(** [put] on its three branches. *)
Lemma put_ok c k v cb : cache_ok c ->
  exists c', put c k v cb = Some c' /\ cache_ok c' /\ same_config c c' /\
    ((k ∈ dom (cache_items_map c) \/ cache_size c < max_cache_size c) /\
       cache_items_map c' = <[k := v]> (cache_items_map c) /\ calls c' = calls c
     \/ k ∉ dom (cache_items_map c) /\ cache_size c = max_cache_size c /\
        exists f k' v', pol_candidate (cache_policy c) = Some k' /\ cache_items_map c !! k' = Some v' /\
          prune_callback c cb = Some f /\
          cache_items_map c' = <[k := v]> (delete k' (cache_items_map c)) /\ calls c' = (f, k', v') :: calls c).
Proof.
  intros Hc. unfold put, find_elem. pose proof (ok_size c Hc). pose proof (ok_max c Hc).
  destruct (cache_items_map c !! k) as [w|] eqn:Hk.
  - assert (Hd : k ∈ dom (cache_items_map c)) by (by apply elem_of_dom).
    destruct (update_ok c k v Hc Hd) as (c' & E & Hc' & Hs & E1 & E2). exists c'. split_and!; [done..|]. left. auto.
  - assert (Hd : k ∉ dom (cache_items_map c)) by (by apply not_elem_of_dom).
    destruct (Z.ltb_spec (max_cache_size c) (cache_size c + 1)).
    + destruct (candidate_ok c Hc ltac:(lia)) as (k' & Ek & Hk'). rewrite Ek. cbn [mbind option_bind].
      destruct (cache_erase_ok c k' cb Hc Hk') as (f & v' & c1 & E & Hc1 & [S1 S2] & Hf & Hv & E1 & E2). rewrite E. cbn [mbind option_bind].
      destruct (cache_insert_ok c1 k v Hc1) as (c' & E' & Hc' & [S3 S4] & E3 & E4).
      * rewrite E1. by apply lookup_delete_None; right.
      * rewrite S1. unfold cache_size. rewrite E1, map_size_delete, Hv. unfold cache_size in *. lia.
      * exists c'. rewrite E'. split_and!; [done|done|split; congruence|]. right. split_and!; [done|lia|].
        exists f, k', v'. rewrite E3, E4, E1, E2. done.
    + cbn [mbind option_bind]. destruct (cache_insert_ok c k v Hc Hk ltac:(lia)) as (c' & E' & Hc' & Hs & E3 & E4).
      exists c'. rewrite E'. split_and!; [done..|]. left. split_and!; [right; lia|done|done].
Qed.

Lemma get_internal_ok c k : cache_ok c ->
  exists c', get_internal c k = Some (cache_items_map c !! k, c') /\ cache_ok c' /\ same_config c c' /\
    cache_items_map c' = cache_items_map c /\ calls c' = calls c.
Proof.
  intros Hc. unfold get_internal, find_elem. destruct (cache_items_map c !! k) as [v|] eqn:Hk.
  - assert (Hin : k ∈ pol_keys (cache_policy c)) by (rewrite (ok_keys c Hc); by apply elem_of_dom).
    destruct (pol_touch_ok k _ (ok_policy c Hc) Hin) as (p & E & Hp & Ek). rewrite E. cbn [mbind option_bind].
    eexists. split_and!; [reflexivity| |done|done|done].
    apply (cache_ok_intro c); [done|done|done| |]; cbn; [by rewrite Ek, (ok_keys c Hc)|exact (ok_size c Hc)].
  - exists c. split_and!; done.
Qed.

EXERCISE OBJECTIVE:
Nothing but the lines from the one containing "Lemma get_internal_ok c k : cache_ok c ->" through the last line of the material should be returned, each exactly as written, both ends included.

SOLUTION TO THE PROBLEM:
Lemma get_internal_ok c k : cache_ok c ->
  exists c', get_internal c k = Some (cache_items_map c !! k, c') /\ cache_ok c' /\ same_config c c' /\
    cache_items_map c' = cache_items_map c /\ calls c' = calls c.
Proof.
  intros Hc. unfold get_internal, find_elem. destruct (cache_items_map c !! k) as [v|] eqn:Hk.
  - assert (Hin : k ∈ pol_keys (cache_policy c)) by (rewrite (ok_keys c Hc); by apply elem_of_dom).
    destruct (pol_touch_ok k _ (ok_policy c Hc) Hin) as (p & E & Hp & Ek). rewrite E. cbn [mbind option_bind].
    eexists. split_and!; [reflexivity| |done|done|done].
    apply (cache_ok_intro c); [done|done|done| |]; cbn; [by rewrite Ek, (ok_keys c Hc)|exact (ok_size c Hc)].
  - exists c. split_and!; done.
Qed.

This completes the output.